Добрыня взглянул на Илью. Ни у того ни у другого кошелей на поясе не было. Глянув на гордо улыбающегося Микулу, Добрыня поморщился и сказал:

- Ой, не гоже ехать добрым молодцам, как купцам-обозникам, воротами. Ну как мы, Илюша, по-старинному, прыгнем через башню наугольную?

- Отчего не прыгнуть, дело доброе, - кивнул Илья. Но тут же нахмурился. - Только князь Владимир изругается.

- Чтоб серчать-ругаться - на то и князь, - возразил Добрыня. - Не за нас боится, дело ясное. За свою он крепость опасается. Только зря, мы к башне не притронемся. Пролетим высоко, как по-старому.

- Верно. Что ж мы, ради княжьей воли-прихоти, бросим все повадки богатырские? - подытожил Илья. Они с Добрыней, развернув коней, поехали к высокому холму, с которого, видимо, и собирались прыгать через самую высокую, угловую башню белокаменной крепостной стены стольного города.

Следом за ними развернул коня и Дунай Иванович. Его конь был нагружен тем имуществом, что осталось после утраты бочки - скатанным в огромный тюк бархатным шатром, да деревянным столбом с колечком позолоченным. Позолоченный ковш торчал из седельной сумки, распухшей от набитого в нее, заработанного на долгой службе добра.

"Все свое ношу с собой, - подумалось Алене. - Как же он еще и бочку волок?"

Оглянувшись на Дуная, Илья озабоченно покачал головой.

- Ведь твоя лошадка чай груженая. Что, коли у ней не хватит силушки? Ты ж тогда о башенку размажешься.

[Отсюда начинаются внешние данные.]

(** [l[i]]; [None] is [undefined]. *)
Definition at_ {A} (l : list A) (i : Z) : option A :=
  if i <? 0 then None else l !! Z.to_nat i.

Notation "l .[ i ]" := (at_ l i) (at level 1, left associativity, format "l .[ i ]") : js_scope.

(** The relative index of [slice] and [splice]. *)
Definition rel_index (n i : Z) : Z := if i <? 0 then Z.max (n + i) 0 else Z.min i n.

Definition slice {A} (l : list A) (s e : Z) : list A :=
  let n := zlen l in
  let s' := rel_index n s in
  let e' := rel_index n e in
  take (Z.to_nat (e' - s')) (drop (Z.to_nat s') l).

Definition slice_from {A} (l : list A) (s : Z) : list A := slice l s (zlen l).

Definition splice {A} (l : list A) (s del : Z) (ins : list A) : list A :=
  let n := zlen l in
  let s' := rel_index n s in
  let del' := Z.min (Z.max del 0) (n - s') in
  take (Z.to_nat s') l ++ ins ++ drop (Z.to_nat (s' + del')) l.

(** [l[i] = a] for an index inside the array. *)
Definition set_at {A} (l : list A) (i : Z) (a : A) : list A :=
  if i <? 0 then l else <[Z.to_nat i := a]> l.

(** [[lo, lo + 1, ..., hi - 1]], the indices of [for (i = lo; i < hi; i++)]. *)
Definition zrange (lo hi : Z) : list Z :=
  (fun k => lo + Z.of_nat k) <$> seq 0 (Z.to_nat (hi - lo)).

Definition opt_list {A} (o : option A) : list A :=
  match o with Some a => [a] | None => [] end.

(** ** While loops

    [while fuel c b s] runs [while (c) b] from [s].  The fuel of each loop of the
    development is a bound computed from the state, and [while_rule] proves that
    with it the loop leaves because its condition is false. *)

Fixpoint while {S} (fuel : nat) (c : S -> bool) (b : S -> S) (s : S) : S :=
  match fuel with
  | O => s
  | Datatypes.S fuel' => if c s then while fuel' c b (b s) else s
  end.

Section while_rules.
Context {S : Type} (c : S -> bool) (b : S -> S).
Context (I : S -> Prop) (m : S -> nat).
Hypothesis Hstep : forall s, I s -> c s = true -> I (b s) /\ (m (b s) < m s)%nat.

Lemma while_rule fuel s :
  I s -> (m s <= fuel)%nat -> I (while fuel c b s) /\ c (while fuel c b s) = false.
Proof.
  revert s. induction fuel as [|fuel IH]; intros s HI Hm; simpl.
  - split; [done|]. destruct (c s) eqn:E; [|done].
    destruct (Hstep s HI E). lia.
  - destruct (c s) eqn:E; [|done].
    destruct (Hstep s HI E). apply IH; [done|lia].
Qed.
End while_rules.

(** Reason about the loop of the goal with an invariant and a measure: the step, the
    start and the fuel are left to prove, then what holds when the loop leaves. *)
Tactic Notation "while_inv" constr(inv) constr(measure) "as" simple_intropattern(pat) :=
  match goal with
  | |- context [while ?f ?c ?b ?st] =>
      destruct (while_rule c b inv measure) with (fuel := f) (s := st) as pat
  end.

Lemma while_ext {S} fuel (c c' : S -> bool) (b b' : S -> S) s :
  (forall s, c s = c' s) -> (forall s, b s = b' s) -> while fuel c b s = while fuel c' b' s.
Proof.
  intros Hc Hb. revert s. induction fuel as [|fuel IH]; intros s; simpl; [done|].
  by rewrite Hc, Hb, IH.
Qed.

(** ** Automation *)

Ltac bdestruct_one :=
  match goal with
  | |- context [?x <? ?y] => destruct (Z.ltb_spec x y)
  | |- context [?x <=? ?y] => destruct (Z.leb_spec x y)
  | |- context [?x =? ?y] => destruct (Z.eqb_spec x y)
  | H : context [?x <? ?y] |- _ => destruct (Z.ltb_spec x y)
  | H : context [?x <=? ?y] |- _ => destruct (Z.leb_spec x y)
  | H : context [?x =? ?y] |- _ => destruct (Z.eqb_spec x y)
  end.

(** Case analysis on every integer comparison in sight, closing by [lia]. *)
Ltac bdestr := repeat (bdestruct_one; simpl in *; try lia; try done).

(** Case analysis on every [if] of the goal and the hypotheses, the conditions
    being left to [lia], which reads the boolean comparisons. *)
Ltac ifdestr :=
  repeat match goal with
  | |- context [if ?b then _ else _] => destruct b eqn:?
  | H : context [if ?b then _ else _] |- _ => destruct b eqn:?
  end.

Ltac zbool := intros; ifdestr; simpl in *; try done; try lia.

Create HintDb js.
Create Rewrite HintDb js_len.

(** ** Lemmas on lists and integers *)

Lemma to_int32_id x : is_int32 x -> to_int32 x = x.
Proof.
  unfold is_int32, to_int32. intros H.
  destruct (Z.ltb_spec (x mod 2 ^ 32) (2 ^ 31)); Z.div_mod_to_equations; lia.
Qed.

Lemma to_int32_range x : is_int32 (to_int32 x).
Proof.
  unfold is_int32, to_int32. destruct (Z.ltb_spec (x mod 2 ^ 32) (2 ^ 31)); Z.div_mod_to_equations; lia.
Qed.

Lemma to_uint32w_id x : is_uint32 x -> to_uint32w x = x.
Proof. unfold is_uint32, to_uint32w. intros. rewrite Z.mod_small; lia. Qed.

Lemma zlen_replicate {A} n (x : A) : 0 <= n -> zlen (replicate (Z.to_nat n) x) = n.
Proof. unfold zlen. rewrite length_replicate. lia. Qed.

Lemma zlen_nonneg {A} (l : list A) : 0 <= zlen l.
Proof. unfold zlen. lia. Qed.

Lemma zlen_nil {A} : zlen (@nil A) = 0.
Proof. done. Qed.

Lemma zlen_cons {A} (a : A) l : zlen (a :: l) = zlen l + 1.
Proof. unfold zlen. simpl. lia. Qed.

Lemma zlen_app {A} (l k : list A) : zlen (l ++ k) = zlen l + zlen k.
Proof. unfold zlen. rewrite length_app. lia. Qed.

Lemma at_lt {A} (l : list A) i x : at_ l i = Some x -> 0 <= i < zlen l.
Proof.
  unfold at_, zlen. destruct (Z.ltb_spec i 0); [done|].
  intros Hl%lookup_lt_Some. lia.
Qed.

Lemma at_in_range {A} (l : list A) i : 0 <= i < zlen l -> exists x, at_ l i = Some x.
Proof.
  unfold at_, zlen. intros ?. destruct (Z.ltb_spec i 0); [lia|].
  apply lookup_lt_is_Some_2. lia.
Qed.

Lemma at_elem_of {A} (l : list A) i x : at_ l i = Some x -> x ∈ l.
Proof. unfold at_. destruct (Z.ltb_spec i 0); [done|]. apply list_elem_of_lookup_2. Qed.

Lemma at_nat {A} (l : list A) (k : nat) : at_ l (Z.of_nat k) = l !! k.
Proof. unfold at_. destruct (Z.ltb_spec (Z.of_nat k) 0); [lia|]. by rewrite Nat2Z.id. Qed.

Lemma elem_of_at {A} (l : list A) x : x ∈ l -> exists i, at_ l i = Some x.
Proof. intros [k Hk]%list_elem_of_lookup. exists (Z.of_nat k). by rewrite at_nat. Qed.
Lemma range_eq_iff a b :
  a = b <-> getStartPosition a = getStartPosition b /\ getEndPosition a = getEndPosition b.
Proof.
  split; [by intros ->|]. destruct a, b. unfold getStartPosition, getEndPosition; simpl.
  by intros [[= -> ->] [= -> ->]].
Qed.

(** The two comparators sort ranges by starts then ends, and by ends then
    starts: non-positive exactly in that order, and zero only on equal ranges; a
    missing range sorts before any other. *)
Theorem compareRanges_sorts a b :
  range_int32 a -> range_int32 b ->
  (compareRangesUsingStarts (Some a) (Some b) <= 0 <-> starts_le a b) /\
  (compareRangesUsingStarts (Some a) (Some b) = 0 <-> a = b) /\
  (compareRangesUsingEnds a b <= 0 <-> ends_le a b) /\
  (compareRangesUsingEnds a b = 0 <-> a = b) /\
  compareRangesUsingStarts None (Some b) < 0 /\
  compareRangesUsingStarts (Some a) None > 0.
Proof.
  intros Ha Hb. rewrite (compareStarts_int32 a b Ha Hb), range_eq_iff, !position_eq_iff.
  unfold compareRangesUsingEnds, starts_le, ends_le. rewrite !position_eq_iff.
  clear Ha Hb. range_unfold. zbool.
Qed.

Lemma compareRanges_sorts_witness :
  compareRangesUsingStarts (Some (mkRange 1 1 2 4)) (Some (mkRange 1 1 3 1)) <= 0.
Proof.
  apply (proj1 (compareRanges_sorts (mkRange 1 1 2 4) (mkRange 1 1 3 1)
    ltac:(unfold range_int32, pos_int32, is_int32; simpl; lia)
    ltac:(unfold range_int32, pos_int32, is_int32; simpl; lia))).
  right. split; [reflexivity|]. unfold pos_le. simpl. lia.
Defined.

Лицо Дуная пошло красными пятнами:

- Коли в том повадка богатырская, прыгну через башню наугольную. Ты мне в том, Ильюша, не указывай! А хоть и размажусь, то моя беда.

- Только князя гневить, да людей пугать, разве ж то повадка богатырская?.. Дурь одна, да лихость молодецкая, - проворчал Микула, обращаясь к отъезжающим. - Коли с вами денег не случилося, я б за вас за всех заплатил за вход. Нешто пожалею две-то денежки?

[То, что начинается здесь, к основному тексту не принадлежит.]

(* ===== verification/Selection.v ===== *)
(** * Selections: ranges with an orientation

    [src/src/vs/editor/common/core/selection.ts].  A selection is its anchor and its active
    position; the range it extends is the one [Range]'s constructor makes of them. *)

From S2P Require Import Prelude Position TextRange.

Inductive SelectionDirection : Type := LTR | RTL.

#[export] Instance SelectionDirection_eq_dec : EqDecision SelectionDirection.
Proof. solve_decision. Defined.

(** [base] is the part inherited from [Range]. *)
Record Selection : Type := mkSelection {
  base : Range;
  selectionStartLineNumber : Z; selectionStartColumn : Z;
  positionLineNumber : Z; positionColumn : Z }.

Module Sel.

Definition new_Selection (sl sc pl pc : Z) : Selection :=
  mkSelection (Rng.new_Range sl sc pl pc) sl sc pl pc.

Definition selectionsEqual (a b : Selection) : bool :=
  (selectionStartLineNumber a =? selectionStartLineNumber b) &&
  (selectionStartColumn a =? selectionStartColumn b) &&
  (positionLineNumber a =? positionLineNumber b) &&
  (positionColumn a =? positionColumn b).

Definition getDirection (this : Selection) : SelectionDirection :=
  if (selectionStartLineNumber this =? startLineNumber (base this)) &&
     (selectionStartColumn this =? startColumn (base this)) then LTR else RTL.

Definition setEndPosition (this : Selection) (el ec : Z) : Selection :=
  if decide (getDirection this = LTR)
  then new_Selection (startLineNumber (base this)) (startColumn (base this)) el ec
  else new_Selection el ec (startLineNumber (base this)) (startColumn (base this)).

Definition getPosition (this : Selection) : Position :=
  mkPosition (positionLineNumber this) (positionColumn this).

Definition getSelectionStart (this : Selection) : Position :=
  mkPosition (selectionStartLineNumber this) (selectionStartColumn this).

Definition setStartPosition (this : Selection) (sl sc : Z) : Selection :=
  if decide (getDirection this = LTR)
  then new_Selection sl sc (endLineNumber (base this)) (endColumn (base this))
  else new_Selection (endLineNumber (base this)) (endColumn (base this)) sl sc.

Definition fromPositions (start : Position) (end_ : option Position) : Selection :=
  let e := default start end_ in
  new_Selection (lineNumber start) (column start) (lineNumber e) (column e).

Definition createWithDirection (sl sc el ec : Z) (direction : SelectionDirection) : Selection :=
  if decide (direction = LTR) then new_Selection sl sc el ec else new_Selection el ec sl sc.

Definition fromRange (range : Range) (direction : SelectionDirection) : Selection :=
  if decide (direction = LTR)
  then new_Selection (startLineNumber range) (startColumn range) (endLineNumber range) (endColumn range)
  else new_Selection (endLineNumber range) (endColumn range) (startLineNumber range) (startColumn range).

Definition liftSelection (sel : Selection) : Selection :=
  new_Selection (selectionStartLineNumber sel) (selectionStartColumn sel)
    (positionLineNumber sel) (positionColumn sel).

(** The loop over the two arrays, of the same length. *)
Fixpoint all_equal (a b : list Selection) : bool :=
  match a, b with
  | x :: a', y :: b' => if negb (selectionsEqual x y) then false else all_equal a' b'
  | _, _ => true
  end.

(** [None] is [null] or [undefined]. *)
Definition selectionsArrEqual (a b : option (list Selection)) : bool :=
  match a, b with
  | Some _, None | None, Some _ => false
  | None, None => true
  | Some a, Some b => if negb (zlen a =? zlen b) then false else all_equal a b
  end.

End Sel.

Import Sel.

(** What the constructor maintains. *)
Definition sel_wf (s : Selection) : Prop :=
  base s = Rng.new_Range (selectionStartLineNumber s) (selectionStartColumn s)
             (positionLineNumber s) (positionColumn s).

Lemma new_Selection_wf sl sc pl pc : sel_wf (new_Selection sl sc pl pc).
Proof. done. Qed.

Lemma new_Range_swap sl sc el ec :
  pos_le (mkPosition sl sc) (mkPosition el ec) -> Rng.new_Range el ec sl sc = mkRange sl sc el ec.
Proof.
  unfold pos_le, Rng.new_Range. simpl. intros.
  destruct (_ || _) eqn:E; [done|]. assert (sl = el /\ sc = ec) as [-> ->] by lia. done.
Qed.

(** The selection from [s] to [e] or back. *)
Definition oriented (s e : Position) (d : SelectionDirection) : Selection :=
  createWithDirection (lineNumber s) (column s) (lineNumber e) (column e) d.

(** Both orders of the ends give one range, and the direction tells them apart. *)
Lemma oriented_base s e d : pos_le s e -> base (oriented s e d) = between s e.
Proof.
  destruct s, e, d; intros; unfold oriented, createWithDirection, between; simpl;
    [by apply new_Range_id|by apply new_Range_swap].
Qed.

Lemma oriented_direction s e d : pos_lt s e -> getDirection (oriented s e d) = d.
Proof.
  intros Hlt. assert (Hle : pos_le s e) by (unfold pos_lt, pos_le in *; lia).
  unfold getDirection. rewrite (oriented_base s e d Hle). destruct s, e, d; unfold pos_lt in *; simpl in *;
    destruct (_ && _) eqn:?; try done; exfalso; lia.
Qed.

Lemma setEnd_oriented this e :
  setEndPosition this (lineNumber e) (column e) =
  oriented (Rng.getStartPosition (base this)) e (getDirection this).
Proof. unfold setEndPosition, oriented, createWithDirection. by destruct (decide _). Qed.

Lemma setStart_oriented this p :
  setStartPosition this (lineNumber p) (column p) =
  oriented p (Rng.getEndPosition (base this)) (getDirection this).
Proof. unfold setStartPosition, oriented, createWithDirection. by destruct (decide _). Qed.

(** A selection's range runs from the smaller to the greater of its two ends and its
    direction tells which is the anchor; building a selection from a range and a direction
    loses neither; moving an end to a place beyond the other keeps the other end
    and the direction. *)
Theorem selection_orientation s :
  sel_wf s ->
  Rng.getStartPosition (base s) = pos_min (getSelectionStart s) (getPosition s) /\
  Rng.getEndPosition (base s) = pos_max (getSelectionStart s) (getPosition s) /\
  (getDirection s = LTR <-> pos_le (getSelectionStart s) (getPosition s)) /\
  liftSelection s = s /\
  (Rng.isEmpty (base s) = false -> fromRange (base s) (getDirection s) = s) /\
  (forall e, pos_lt (Rng.getStartPosition (base s)) e ->
     let s' := setEndPosition s (lineNumber e) (column e) in
     base s' = between (Rng.getStartPosition (base s)) e /\ getDirection s' = getDirection s) /\
  (forall p, pos_lt p (Rng.getEndPosition (base s)) ->
     let s' := setStartPosition s (lineNumber p) (column p) in
     base s' = between p (Rng.getEndPosition (base s)) /\ getDirection s' = getDirection s).
Proof.
  intros Hwf.
  assert (Hends : forall e, pos_lt (Rng.getStartPosition (base s)) e ->
    pos_le (Rng.getStartPosition (base s)) e) by (unfold pos_lt, pos_le; intros; lia).
  assert (Hstarts : forall p, pos_lt p (Rng.getEndPosition (base s)) ->
    pos_le p (Rng.getEndPosition (base s))) by (unfold pos_lt, pos_le; intros; lia).
  split; [|split; [|split; [|split; [|split; [|split]]]]].
  6-7: cbv zeta; intros x Hx; rewrite ?setEnd_oriented, ?setStart_oriented;
        (split; [apply oriented_base; by auto|by apply oriented_direction]).
  all: destruct s as [b sl sc pl pc]; unfold sel_wf in Hwf; simpl in Hwf; subst b;
    unfold getDirection, pos_min, pos_max, Pos.isBefore, pos_le, fromRange, Rng.isEmpty,
      Rng.new_Range, getSelectionStart, getPosition, liftSelection, new_Selection,
      Rng.getStartPosition, Rng.getEndPosition; simpl.
  - zbool; f_equal; lia.
  - zbool; f_equal; lia.
  - split; zbool.
  - done.
  - unfold Rng.new_Range. zbool; f_equal; try lia; f_equal; lia.
Qed.

Lemma selection_orientation_witness :
  let s := new_Selection 3 5 1 2 in
  getDirection s = RTL /\ base s = mkRange 1 2 3 5 /\ fromRange (base s) (getDirection s) = s.
Proof.
  split; [reflexivity|]. split; [reflexivity|].
  destruct (selection_orientation (new_Selection 3 5 1 2) (new_Selection_wf _ _ _ _))
    as (_ & _ & _ & _ & H & _).
  exact (H eq_refl).
Defined.

(** [selectionsArrEqual] decides equality of the anchors and active positions in order. *)
Lemma selectionsEqual_spec a b :
  sel_wf a -> sel_wf b -> (selectionsEqual a b = true <-> a = b).
Proof.
  destruct a as [ba ? ? ? ?], b as [bb ? ? ? ?]. unfold sel_wf, selectionsEqual. simpl.
  intros -> ->. split; [|intros [=]; subst; lia]. intros. f_equal; [f_equal|..]; lia.
Qed.

Lemma selectionsArrEqual_spec a b :
  Forall sel_wf a -> Forall sel_wf b -> (selectionsArrEqual (Some a) (Some b) = true <-> a = b).
Proof.
  intros Ha Hb. simpl. split.
  - destruct (Z.eqb_spec (zlen a) (zlen b)) as [E|]; [|done]. simpl. revert b Hb E.
    induction Ha as [|x a Hx Ha IH]; intros [|y b] Hb E; try done;
      try (rewrite ?zlen_cons, ?zlen_nil in E; pose proof (zlen_nonneg a); pose proof (zlen_nonneg b); lia).
    inversion Hb; subst. simpl.
    destruct (selectionsEqual x y) eqn:Exy; [|done]. simpl. intros.
    apply selectionsEqual_spec in Exy as ->; [|done..]. f_equal. apply IH; [done|rewrite !zlen_cons in E; lia|done].
  - intros ->. rewrite Z.eqb_refl. simpl. clear Ha. induction Hb as [|x b Hx Hb IH]; [done|].
    simpl. assert (selectionsEqual x x = true) as -> by (by apply selectionsEqual_spec). done.
Qed.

Но богатыри даже не оглянулись. Добрыня уже погнал коня вскачь и у самой вершины холма, хлестнув его плеткой, взлетел по крутой дуге над башней. Илья что-то еще говорил Дунаю, но тот в ответ лишь качал головой. Потом Илья раздраженно махнул рукой, развернул коня и погнал его на вершину холма. С холма взвился по крутой дуге, но прошел чуть пониже Добрыни, едва не коснувшись медного флажка-флюгера на маковке тесовой башенной крыши.

Дунай, взяв особенно длинный разгон, тем не менее, взмыл с вершины холма по еще более пологой дуге. Спасло только то, что пролетел он мимо башни, перемахнув совсем рядом от нее через стену.

- Ну, слава богу, все вроде целы, - вздохнул Микула. - Поехали и мы, Аленушка. Воротами оно, как-то спокойнее. И ни на кого, опять же, сверху не сверзишься... Добрыня с Ильей аккурат попадут на лобный холм, что над торговой площадью, перед княжьим теремом. Там безлюдно обычно... Ежели, конечно, никого не порют за провинность, или не читает бирюч какой-нибудь княжий указ. Но это все дело нечастое... А вот Дунаюшко промахнулся. На город, эдак с неба сверзившись, можно и крышу в дому проломить, и переломать ноги коню.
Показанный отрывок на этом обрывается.